Moore’s husband, Tom, is a retired state trooper and a member of the National Guard.
“He has been so supportive of me,” she said.
Collins said he has known Tom Moore for a long time, and he is very supportive and respectful of the military. He said he can always count on them both to participate in patriotic celebrations and services, such as the Memorial Day Service taking place today.
Collins, retired from the U.S. Army/Army National Guard, and Moore are members of the committee to erect a Gold Star Families Memorial at Florence Veterans Park. Collins said when the idea came to him, Moore was the first person he contacted to help. She is one of several Gold Star widows/family members on the committee.

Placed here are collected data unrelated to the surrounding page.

(** [newKey]: [entropy] is what [rand.Read] will deliver, one byte at a time,
    before it fails; [acc] is the part of the key built so far. *)
Fixpoint newKey_from (prefix : string) (tasks : gmap string Task) (acc : list ascii) (entropy : list N)
  : result cli_error string :=
  match entropy with
  | [] => Err (failure "read failed")
  | b :: rest =>
      let acc := if (b <? 252)%N then acc ++ [base36 (b mod 36)] else acc in
      if Nat.ltb (length acc) 6 then newKey_from prefix tasks acc rest
      else let key := prefix +:+ "-" +:+ of_bytes acc in
           match tasks !! key with
           | None => Ok key
           | Some _ => newKey_from prefix tasks [] rest
           end
  end.
Definition newKey (prefix : string) (tasks : gmap string Task) (entropy : list N) : result cli_error string :=
  newKey_from prefix tasks [] entropy.

(** What follows the last hyphen, the whole key when it has none. *)
Fixpoint after_last_hyphen (best l : list ascii) : list ascii :=
  match l with
  | [] => best
  | c :: r => after_last_hyphen (if Ascii.eqb c "-" then r else best) r
  end.
Definition key_part (key : string) : string := of_bytes (after_last_hyphen (bytes key) (bytes key)).

Definition abbreviates (abbr key : string) : bool :=
  HasPrefix key abbr || HasSuffix key abbr || HasPrefix (key_part key) abbr.

Section Client.
Context `{UnicodeTables, EventLib}.

Fixpoint join (sep : string) (l : list string) : string :=
  match l with [] => "" | [s] => s | s :: r => s +:+ sep +:+ join sep r end.

Definition resolveKey (tasks : gmap string Task) (input : string) : result cli_error string :=
  let abbr := ToLower (TrimSpace input) in
  match tasks !! abbr with
  | Some _ => Ok abbr
  | None =>
      match (if String.eqb abbr "" then [] else List.filter (abbreviates abbr) (map fst (map_to_list tasks))) with
      | [] => Err (not_found ("no task matches " +:+ Quote abbr))
      | [k] => Ok k
      | matches => Err (usage (Quote abbr +:+ " is ambiguous: " +:+ join ", " (merge_sort text_le matches)))
      end
  end.

Fixpoint sanitize_from (acc l : list ascii) : list ascii :=
  match l with
  | [] => acc
  | c :: r =>
      let acc := if is_lower c || (Nat.ltb 0 (length acc) && is_digit c) then acc ++ [c] else acc in
      if Nat.eqb (length acc) 8 then acc else sanitize_from acc r
  end.
Definition sanitizePrefix (name : string) : string :=
  match sanitize_from [] (bytes (ToLower name)) with [] => "mf" | l => of_bytes l end.

(** ** Commands *)

Definition set_task (st : State) (key : string) (t : Task) : State :=
  {| st_Cursor := st_Cursor st; st_Project := st_Project st; st_Tasks := <[key := t]> (st_Tasks st);
     st_Outbox := st_Outbox st |}.
Definition queue (st : State) (op : Op) : State :=
  {| st_Cursor := st_Cursor st; st_Project := st_Project st; st_Tasks := st_Tasks st;
     st_Outbox := st_Outbox st ++ [op] |}.

Definition create_op (key : string) (p : patch) : Op :=
  {| op_Op := "create"; op_Key := key; op_Fields := Some p; op_Text := ""; op_Author := "" |}.
Definition update_op (key : string) (p : patch) : Op :=
  {| op_Op := "update"; op_Key := key; op_Fields := Some p; op_Text := ""; op_Author := "" |}.
Definition note_op (key text author : string) : Op :=
  {| op_Op := "note"; op_Key := key; op_Fields := None; op_Text := text; op_Author := author |}.
Definition set_business (x : gmap uuid biz_row) (d : tdb) : tdb :=
  {| t_business := x; t_closure := t_closure d; t_principal := t_principal d; t_account := t_account d;
     t_permission := t_permission d; t_role := t_role d; t_role_perm := t_role_perm d;
     t_membership := t_membership d; t_invitation := t_invitation d; t_refresh := t_refresh d;
     t_onetime := t_onetime d; t_erasure := t_erasure d; t_fence := t_fence d; t_audit := t_audit d;
     t_outbox := t_outbox d |}.
Definition set_closure (x : gmap (uuid * uuid) closure_row) (d : tdb) : tdb :=
  {| t_business := t_business d; t_closure := x; t_principal := t_principal d; t_account := t_account d;
     t_permission := t_permission d; t_role := t_role d; t_role_perm := t_role_perm d;
     t_membership := t_membership d; t_invitation := t_invitation d; t_refresh := t_refresh d;
     t_onetime := t_onetime d; t_erasure := t_erasure d; t_fence := t_fence d; t_audit := t_audit d;
     t_outbox := t_outbox d |}.
Definition set_principal (x : gmap uuid principal_row) (d : tdb) : tdb :=
  {| t_business := t_business d; t_closure := t_closure d; t_principal := x; t_account := t_account d;
     t_permission := t_permission d; t_role := t_role d; t_role_perm := t_role_perm d;
     t_membership := t_membership d; t_invitation := t_invitation d; t_refresh := t_refresh d;
     t_onetime := t_onetime d; t_erasure := t_erasure d; t_fence := t_fence d; t_audit := t_audit d;
     t_outbox := t_outbox d |}.
Definition set_account (x : gmap uuid acct_row) (d : tdb) : tdb :=
  {| t_business := t_business d; t_closure := t_closure d; t_principal := t_principal d; t_account := x;
     t_permission := t_permission d; t_role := t_role d; t_role_perm := t_role_perm d;
     t_membership := t_membership d; t_invitation := t_invitation d; t_refresh := t_refresh d;
     t_onetime := t_onetime d; t_erasure := t_erasure d; t_fence := t_fence d; t_audit := t_audit d;
     t_outbox := t_outbox d |}.
Definition set_role (x : gmap uuid role_row) (d : tdb) : tdb :=
  {| t_business := t_business d; t_closure := t_closure d; t_principal := t_principal d;
     t_account := t_account d; t_permission := t_permission d; t_role := x; t_role_perm := t_role_perm d;
     t_membership := t_membership d; t_invitation := t_invitation d; t_refresh := t_refresh d;
     t_onetime := t_onetime d; t_erasure := t_erasure d; t_fence := t_fence d; t_audit := t_audit d;
     t_outbox := t_outbox d |}.
Definition set_role_perm (x : gset (uuid * string)) (d : tdb) : tdb :=
  {| t_business := t_business d; t_closure := t_closure d; t_principal := t_principal d;
     t_account := t_account d; t_permission := t_permission d; t_role := t_role d; t_role_perm := x;
     t_membership := t_membership d; t_invitation := t_invitation d; t_refresh := t_refresh d;
     t_onetime := t_onetime d; t_erasure := t_erasure d; t_fence := t_fence d; t_audit := t_audit d;
     t_outbox := t_outbox d |}.
Definition set_membership (x : gmap (uuid * uuid) member_row) (d : tdb) : tdb :=
  {| t_business := t_business d; t_closure := t_closure d; t_principal := t_principal d;
     t_account := t_account d; t_permission := t_permission d; t_role := t_role d;
     t_role_perm := t_role_perm d; t_membership := x; t_invitation := t_invitation d;
     t_refresh := t_refresh d; t_onetime := t_onetime d; t_erasure := t_erasure d; t_fence := t_fence d;
     t_audit := t_audit d; t_outbox := t_outbox d |}.
Definition set_invitation (x : gmap uuid invitation_row) (d : tdb) : tdb :=
  {| t_business := t_business d; t_closure := t_closure d; t_principal := t_principal d;
     t_account := t_account d; t_permission := t_permission d; t_role := t_role d;
     t_role_perm := t_role_perm d; t_membership := t_membership d; t_invitation := x;
     t_refresh := t_refresh d; t_onetime := t_onetime d; t_erasure := t_erasure d; t_fence := t_fence d;
     t_audit := t_audit d; t_outbox := t_outbox d |}.
Definition set_refresh (x : gmap uuid refresh_row) (d : tdb) : tdb :=
  {| t_business := t_business d; t_closure := t_closure d; t_principal := t_principal d;
     t_account := t_account d; t_permission := t_permission d; t_role := t_role d;
     t_role_perm := t_role_perm d; t_membership := t_membership d; t_invitation := t_invitation d;
     t_refresh := x; t_onetime := t_onetime d; t_erasure := t_erasure d; t_fence := t_fence d;
     t_audit := t_audit d; t_outbox := t_outbox d |}.
Definition set_onetime (x : gmap uuid onetime_row) (d : tdb) : tdb :=
  {| t_business := t_business d; t_closure := t_closure d; t_principal := t_principal d;
     t_account := t_account d; t_permission := t_permission d; t_role := t_role d;
     t_role_perm := t_role_perm d; t_membership := t_membership d; t_invitation := t_invitation d;
     t_refresh := t_refresh d; t_onetime := x; t_erasure := t_erasure d; t_fence := t_fence d;
     t_audit := t_audit d; t_outbox := t_outbox d |}.
Definition set_erasure (x : gmap uuid time) (d : tdb) : tdb :=
  {| t_business := t_business d; t_closure := t_closure d; t_principal := t_principal d;
     t_account := t_account d; t_permission := t_permission d; t_role := t_role d;
     t_role_perm := t_role_perm d; t_membership := t_membership d; t_invitation := t_invitation d;
     t_refresh := t_refresh d; t_onetime := t_onetime d; t_erasure := x; t_fence := t_fence d;
     t_audit := t_audit d; t_outbox := t_outbox d |}.
Definition set_audit (x : list AuditEntry) (d : tdb) : tdb :=
  {| t_business := t_business d; t_closure := t_closure d; t_principal := t_principal d;
     t_account := t_account d; t_permission := t_permission d; t_role := t_role d;
     t_role_perm := t_role_perm d; t_membership := t_membership d; t_invitation := t_invitation d;
     t_refresh := t_refresh d; t_onetime := t_onetime d; t_erasure := t_erasure d; t_fence := t_fence d;
     t_audit := x; t_outbox := t_outbox d |}.
Definition set_outbox (x : gmap uuid (uuid * string * json)) (d : tdb) : tdb :=
  {| t_business := t_business d; t_closure := t_closure d; t_principal := t_principal d;
     t_account := t_account d; t_permission := t_permission d; t_role := t_role d;
     t_role_perm := t_role_perm d; t_membership := t_membership d; t_invitation := t_invitation d;
     t_refresh := t_refresh d; t_onetime := t_onetime d; t_erasure := t_erasure d; t_fence := t_fence d;
     t_audit := t_audit d; t_outbox := x |}.
(* ===== verification/TenantFacts.v ===== *)
(** * Facts about the tenancy statements and the resolution of permissions

    Inversion of successful transactions, the effect of each statement, the
    invariant [tenancy_ok] of the tables, what row-level security shows of a
    database that satisfies it, and what [Resolve] computes there. *)

From S2P Require Import Prelude GoStrings GoTime GoJson AutoGraph Errors TenantModel TenantService TenantTree.
From stdpp Require Import sorting.
#[local] Open Scope tx_scope.

(** ** Successful transactions *)

Lemma tx_bind_ok {A B : Type} (m : txm A) (k : A -> txm B) (t t' : txn) (b : B) :
  tx_bind m k t = Ok (t', b) -> exists t1 a, m t = Ok (t1, a) /\ k a t1 = Ok (t', b).
Proof. unfold tx_bind. destruct (m t) as [[t1 a]|e]; [eauto|done]. Qed.

Lemma tx_get_ok {A : Type} (f : tdb -> result error A) (t t' : txn) (a : A) :
  tx_get f t = Ok (t', a) -> t' = t /\ f (tx_db t) = Ok a.
Proof. unfold tx_get. destruct (f (tx_db t)); naive_solver. Qed.

Lemma tx_put_ok (f : tdb -> result error tdb) (t t' : txn) u :
  tx_put f t = Ok (t', u) -> exists d, f (tx_db t) = Ok d /\ t' = {| tx_db := d; tx_deferred := tx_deferred t |}.
Proof. unfold tx_put. destruct (f (tx_db t)); naive_solver. Qed.

Lemma tx_guard_ok (b : bool) (e : error) (t t' : txn) u : tx_guard b e t = Ok (t', u) -> t' = t /\ b = true.
Proof. destruct b; simpl; unfold tx_ret, tx_err; naive_solver. Qed.
(** An insert or update of a row, whose digest no other row has. *)
Lemma spent_insert {A : Type} (hash : A -> string) (spent : A -> bool) (m : gmap uuid A) i r :
  (spent_ok hash m -> forall j s, j <> i -> m !! j = Some s -> hash s <> hash r) ->
  (forall r0, m !! i = Some r0 -> spent r0 = true -> hash r = hash r0 /\ spent r = true) ->
  spent_step hash spent m (<[i := r]> m).
Proof.
  intros Hh Hs Hok. specialize (Hh Hok). split.
  - intros a b x y. destruct (decide (a = i)) as [->|Ha], (decide (b = i)) as [->|Hb];
      rewrite ?lookup_insert_eq, ?lookup_insert_ne by done; [done| | |apply Hok].
    + intros [= <-] Hy He. exfalso. by eapply (Hh b y).
    + intros Hx [= <-] He. exfalso. by eapply (Hh a x).
  - intros a x Ha Hx. destruct (decide (a = i)) as [->|Hne]; [|rewrite lookup_insert_ne by done; eauto].
    rewrite lookup_insert_eq. destruct (Hs _ Ha Hx). eauto.
Qed.

Definition consumed (o : onetime_row) : bool := bool_decide (is_Some (ot_consumed o)).
Definition taken (i : invitation_row) : bool := negb (String.eqb (iv_status i) "pending").
Abbreviation onetime_step := (spent_step ot_hash consumed).
Abbreviation invite_step := (spent_step iv_hash taken).

Lemma CreateOneTimeToken_step i a e p h n x t t' u :
  CreateOneTimeToken i a e p h n x t = Ok (t', u) -> onetime_step (t_onetime (tx_db t)) (t_onetime (tx_db t')).
Proof.
  intros Hr. unfold CreateOneTimeToken in Hr. apply tx_put_ok in Hr as (d & Hd & ->).
  destruct (has_nul e); [done|]. destruct (t_onetime (tx_db t) !! i) eqn:Hi; [done|]. destruct (mexists _ _) eqn:Hx; [done|].
  match type of Hd with (if ?b then _ else _) = _ => destruct b; [|done] end. injection Hd as <-. simpl.
  apply spent_insert; [|intros r0 Hr0; congruence]. intros _ j s _ Hj Heq. simpl in Heq.
  rewrite mexists_false in Hx. specialize (Hx _ _ Hj). by rewrite Heq, String.eqb_refl in Hx.
Qed.

(** The row a text consumes, which it spends. *)
Lemma ConsumeOneTimeToken_ok h p now t t' o :
  ConsumeOneTimeToken h p now t = Ok (t', o) ->
  exists i o0, t_onetime (tx_db t) !! i = Some o0 /\ ot_hash o0 = h /\ ot_purpose o0 = p /\ ot_consumed o0 = None /\
    (now < ot_expires o0)%Z /\ o = consume now o0 /\
    t' = with_deferred (set_onetime (<[i := o]> (t_onetime (tx_db t))) (tx_db t)) t.
Proof.
  intros Hr. unfold ConsumeOneTimeToken in Hr. tx_inv. subst a. destruct (mfind _ _) as [[i o0]|] eqn:Hf; [|done].
  apply mfind_some in Hf as [Hi Hc]. tx_inv. apply tx_put_ok in Hm as (d & Hd & ->). injection Hd as <-.
  to_ids. exists i, o0. split_and!; done.
Qed.

Lemma ConsumeOneTimeToken_step h p now t t' o :
  ConsumeOneTimeToken h p now t = Ok (t', o) -> onetime_step (t_onetime (tx_db t)) (t_onetime (tx_db t')).
Proof.
  intros Hr. apply ConsumeOneTimeToken_ok in Hr as (i & o0 & Hi & Hh & _ & Hc & _ & -> & ->). simpl.
  apply spent_insert.
  - intros Hok j s Hne Hj Heq. apply Hne. by eapply (Hok j i).
  - intros r0 Hr0 _. rewrite Hi in Hr0. by injection Hr0 as <-.
Qed.

Lemma CreateInvitation_step i b r e ro h by_ x n t t' u :
  CreateInvitation i b r e ro h by_ x n t = Ok (t', u) -> invite_step (t_invitation (tx_db t)) (t_invitation (tx_db t')).
Proof.
  intros Hr. unfold CreateInvitation in Hr. apply tx_put_ok in Hr as (d & Hd & ->).
  destruct (has_nul e); [done|]. destruct (fenced _ _); [done|].
  destruct (t_invitation (tx_db t) !! i) eqn:Hi; [done|]. destruct (mexists _ _) eqn:Hx; [done|].
  destruct (_ && _); [|done]. injection Hd as <-. simpl. apply spent_insert; [|intros r0 Hr0; congruence].
  intros _ j s _ Hj Heq. simpl in Heq. rewrite mexists_false in Hx. specialize (Hx _ _ Hj).
  by rewrite Heq, String.eqb_refl in Hx.
Qed.

Lemma update_pending_step c i b g t t' u :
  update_pending c i b g t = Ok (t', u) -> invite_step (t_invitation (tx_db t)) (t_invitation (tx_db t')).
Proof.
  intros Hr. unfold update_pending in Hr. apply tx_put_ok in Hr as (d & Hd & ->).
  destruct (pending _ _ _ _) as [inv|] eqn:Hp; [|done]. destruct (fenced _ _); [done|].
  destruct (mexists _ _) eqn:Hx; [done|]. injection Hd as <-. simpl.
  unfold pending in Hp. destruct (t_invitation (tx_db t) !! i) as [inv'|] eqn:Hi; [|done].
  destruct (_ && _) eqn:Hc; [|done]. injection Hp as ->. to_ids. apply spent_insert.
  - intros _ j s Hne Hj Heq. rewrite mexists_false in Hx. specialize (Hx _ _ Hj).
    by rewrite (proj2 (N.eqb_neq j i) Hne), Heq, String.eqb_refl in Hx.
  - intros r0 Hr0 Ht. rewrite Hi in Hr0. injection Hr0 as <-. unfold taken in Ht.
    match goal with Hst : iv_status inv = _ |- _ => rewrite Hst in Ht end. done.
Qed.

(** ** Operations *)

Definition refresh_rel (d d' : tdb) : Prop := refresh_step (t_refresh d) (t_refresh d').
Definition onetime_rel (d d' : tdb) : Prop := onetime_step (t_onetime d) (t_onetime d').
Definition invite_rel (d d' : tdb) : Prop := invite_step (t_invitation d) (t_invitation d').
#[export] Instance refresh_rel_preorder : PreOrder refresh_rel.
Proof. split; [intros d; unfold refresh_rel; reflexivity|intros d1 d2 d3 H12 H23; unfold refresh_rel; by etransitivity]. Qed.
#[export] Instance onetime_rel_preorder : PreOrder onetime_rel.
Proof. split; [intros d; unfold onetime_rel; reflexivity|intros d1 d2 d3 H12 H23; unfold onetime_rel; by etransitivity]. Qed.
#[export] Instance invite_rel_preorder : PreOrder invite_rel.
Proof. split; [intros d; unfold invite_rel; reflexivity|intros d1 d2 d3 H12 H23; unfold invite_rel; by etransitivity]. Qed.

(** All tables but one: what does not write it keeps what is about it. *)
Definition other_tables (x : table) : list table :=
  List.filter (fun y => negb (bool_decide (y = x)))
    [TBusiness; TClosure; TPrincipal; TAccount; TPermission; TRole; TRolePerm; TMembership; TInvitation; TRefresh;
     TOnetime; TErasure; TFence; TAudit; TOutbox].

Lemma not_other x : x ∉ other_tables x.
Proof. rewrite list_elem_of_In. unfold other_tables. rewrite List.filter_In. rewrite bool_decide_eq_true_2 by done. by intros [_ ?]. Qed.

Lemma frame_refresh {A : Type} (m : txm A) : writes (other_tables TRefresh) m -> moves refresh_rel m.
Proof. intros Hw t t' a Hr. apply Hw in Hr. specialize (Hr TRefresh (not_other _)). unfold refresh_rel. simpl in Hr. by rewrite Hr. Qed.
Lemma frame_onetime {A : Type} (m : txm A) : writes (other_tables TOnetime) m -> moves onetime_rel m.
Proof. intros Hw t t' a Hr. apply Hw in Hr. specialize (Hr TOnetime (not_other _)). unfold onetime_rel. simpl in Hr. by rewrite Hr. Qed.
Lemma frame_invite {A : Type} (m : txm A) : writes (other_tables TInvitation) m -> moves invite_rel m.
Proof. intros Hw t t' a Hr. apply Hw in Hr. specialize (Hr TInvitation (not_other _)). unfold invite_rel. simpl in Hr. by rewrite Hr. Qed.

Lemma m_CreateOneTimeToken i a e p h n x : moves onetime_rel (CreateOneTimeToken i a e p h n x).
Proof. intros t t' u. apply CreateOneTimeToken_step. Qed.
Lemma m_ConsumeOneTimeToken h p now : moves onetime_rel (ConsumeOneTimeToken h p now).
Proof. intros t t' o. apply ConsumeOneTimeToken_step. Qed.
Lemma m_CreateInvitation i b r e ro h by_ x n : moves invite_rel (CreateInvitation i b r e ro h by_ x n).
Proof. intros t t' u. apply CreateInvitation_step. Qed.
Lemma m_update_pending c i b g : moves invite_rel (update_pending c i b g).
Proof. intros t t' u. apply update_pending_step. Qed.
Lemma m_RevokeAll p n : moves refresh_rel (RevokeAllRefreshForPrincipal p n).
Proof. intros t t' u ->%revoke_all_ok. apply revoke_where_step. Qed.
Lemma m_RevokeFamily f n : moves refresh_rel (RevokeRefreshFamily f n).
Proof. intros t t' u ->%revoke_family_ok. apply revoke_where_step. Qed.
Lemma m_Rotate `{EventLib} raw ttl k e i : moves refresh_rel (RotateRefresh raw ttl k e i).
Proof. intros t t' res. apply RotateRefresh_step. Qed.
#[export] Hint Resolve m_CreateOneTimeToken m_ConsumeOneTimeToken m_CreateInvitation m_update_pending m_RevokeAll
  m_RevokeFamily m_Rotate : writes.

Section Operations.
Context `{UnicodeTables, UUIDLib, PgText, EventLib, AuthLib}.
Context (cfg : AccountConfig).

Ltac framed :=
  first [apply frame_refresh | apply frame_onetime | apply frame_invite];
  unfold requirePerm, requireManage, guardNotLastOwner, MarkEmailVerified, UpdatePasswordHash, UpdateDisplayName,
    SoftDeleteAccount, audit_account, open_session, IssueRefresh, UpdateEmail, CreateHumanPrincipal; writes; try writes_stmt.
Ltac steps := repeat first [progress intros | solve [eauto 2 with writes] | solve [framed] | apply (moves_bind _) | apply (moves_or _)
  | match goal with |- moves _ (match ?x with _ => _ end) => destruct x end].
Ltac op_steps := cbv zeta; repeat apply (moves_refused _); apply (moves_run _); steps.

Lemma email_mapped_onetime a e :
  moves onetime_rel (fun t => match UpdateEmail a e t with
                      | Err err => if bool_decide (pg_code err = Some "23505")
                                   then Err (invalid "that email is not available") else Err err
                      | Ok r => Ok r
                      end).
Proof. apply frame_onetime. apply w_update_email_mapped. simpl. tauto. Qed.
Hint Resolve email_mapped_onetime : writes.

Lemma exec_onetime o d0 d : onetime_rel d (fst (exec cfg o d0 d)).
Proof.
  assert (TOnetime ∉ footprint o -> onetime_rel d (fst (exec cfg o d0 d))) as Hframe.
  { intros Hn. pose proof (exec_within cfg o d0 d TOnetime Hn) as Hs. simpl in Hs. unfold onetime_rel. by rewrite Hs. }
  destruct o; try (apply Hframe; rewrite list_elem_of_In; simpl; intuition discriminate); clear Hframe;
    unfold exec, outcome; cbv beta; simpl fst.
  - unfold Signup. op_steps.
  - unfold VerifyEmail. op_steps.
  - unfold RequestPasswordReset, issue_for_email, issueOneTimeToken. op_steps.
  - unfold ConfirmPasswordReset. op_steps.
  - unfold RequestEmailChange, issueOneTimeToken. op_steps.
  - unfold ConfirmEmailChange. op_steps.
  - unfold RequestMagicLink, issue_for_email, issueOneTimeToken. op_steps.
  - unfold ConsumeMagicLink. op_steps.
Qed.

Lemma open_session_step p k e i f t t' tp :
  fresh_family (tx_db t) f -> open_session cfg p k e i f t = Ok (t', tp) -> refresh_rel (tx_db t) (tx_db t').
Proof. intros Hf Hr. unfold open_session in Hr. cbv zeta in Hr. tx_inv. by eapply IssueRefresh_step. Qed.

Lemma refresh_run {A : Type} (c : dbctx) (m : txm A) d :
  (forall t a, m {| tx_db := d; tx_deferred := ∅ |} = Ok (t, a) -> refresh_rel d (tx_db t)) ->
  refresh_rel d (fst (run_tx c m d)).
Proof. intros Hm. destruct (run_tx_cases c m d) as [(t & a & Hb & _ & ->)|[e ->]]; [by eapply Hm|reflexivity]. Qed.

Lemma Login_refresh email pw k e i f d : fresh_family d f -> refresh_rel d (fst (Login cfg email pw k e i f d)).
Proof.
  intros Hf. apply refresh_run. intros t a Hr. tx_inv. destruct a0 as [aid acc].
  destruct (at_password acc); [|done]. tx_inv. last_step t Ha. by eapply open_session_step in Ha.
Qed.

Lemma ConsumeMagicLink_refresh raw k e i f d :
  fresh_family d f -> refresh_rel d (fst (ConsumeMagicLink cfg raw k e i f d)).
Proof.
  intros Hf. apply refresh_run. intros t a Hr. tx_inv.
  apply ConsumeOneTimeToken_ok in Hm as (j & o0 & _ & _ & _ & _ & _ & -> & ->). simpl in *.
  destruct (ot_account o0); [|done]. tx_inv. last_step t Ha. by eapply open_session_step in Ha.
Qed.

Lemma Refresh_refresh raw k e i d : refresh_rel d (fst (Refresh cfg raw k e i d)).
Proof.
  unfold Refresh. match goal with |- context [WithTx ?m d] => assert (refresh_rel d (fst (WithTx m d))) as Hw end.
  { apply (moves_run _). steps. }
  by destruct (WithTx _ d) as [d' [[]|]].
Qed.

Lemma exec_refresh o d0 d : fresh_draws o d -> refresh_rel d (fst (exec cfg o d0 d)).
Proof.
  assert (TRefresh ∉ footprint o -> refresh_rel d (fst (exec cfg o d0 d))) as Hframe.
  { intros Hn. pose proof (exec_within cfg o d0 d TRefresh Hn) as Hs. simpl in Hs. unfold refresh_rel. by rewrite Hs. }
  intros Hf. destruct o; try (apply Hframe; rewrite list_elem_of_In; simpl; intuition discriminate); clear Hframe;
    unfold exec, outcome; cbv beta; simpl fst.
  - by apply Login_refresh.
  - apply Refresh_refresh.
  - unfold Logout, RevokeRefreshByToken. op_steps.
  - unfold ConfirmPasswordReset. op_steps.
  - by apply ConsumeMagicLink_refresh.
  - unfold Delete_account. op_steps.
Qed.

First to be recognized were Gold Star Mothers, mothers of men and women who have died in service to the United States Armed Forces, he said. These were mothers of soldiers who died in World War I. Now there are Gold Star Families that include wives, mothers, fathers and children of service individuals who have lost their lives in service to their county.
Collins said they hope to have the Gold Star Families Memorial as a tribute to those who have lost a close relative while serving in the United States Armed Forces up by the next Veterans Day.
Moore will do her part as a Gold Star wife to see that these heroes are remembered.
She once wrote to a student who contacted her and was doing research: “I thought men like my husband would only be remembered by family as Vietnam was such an unpopular conflict.
“It has been 48 years,” she wrote, “and I feel like it happened last week.”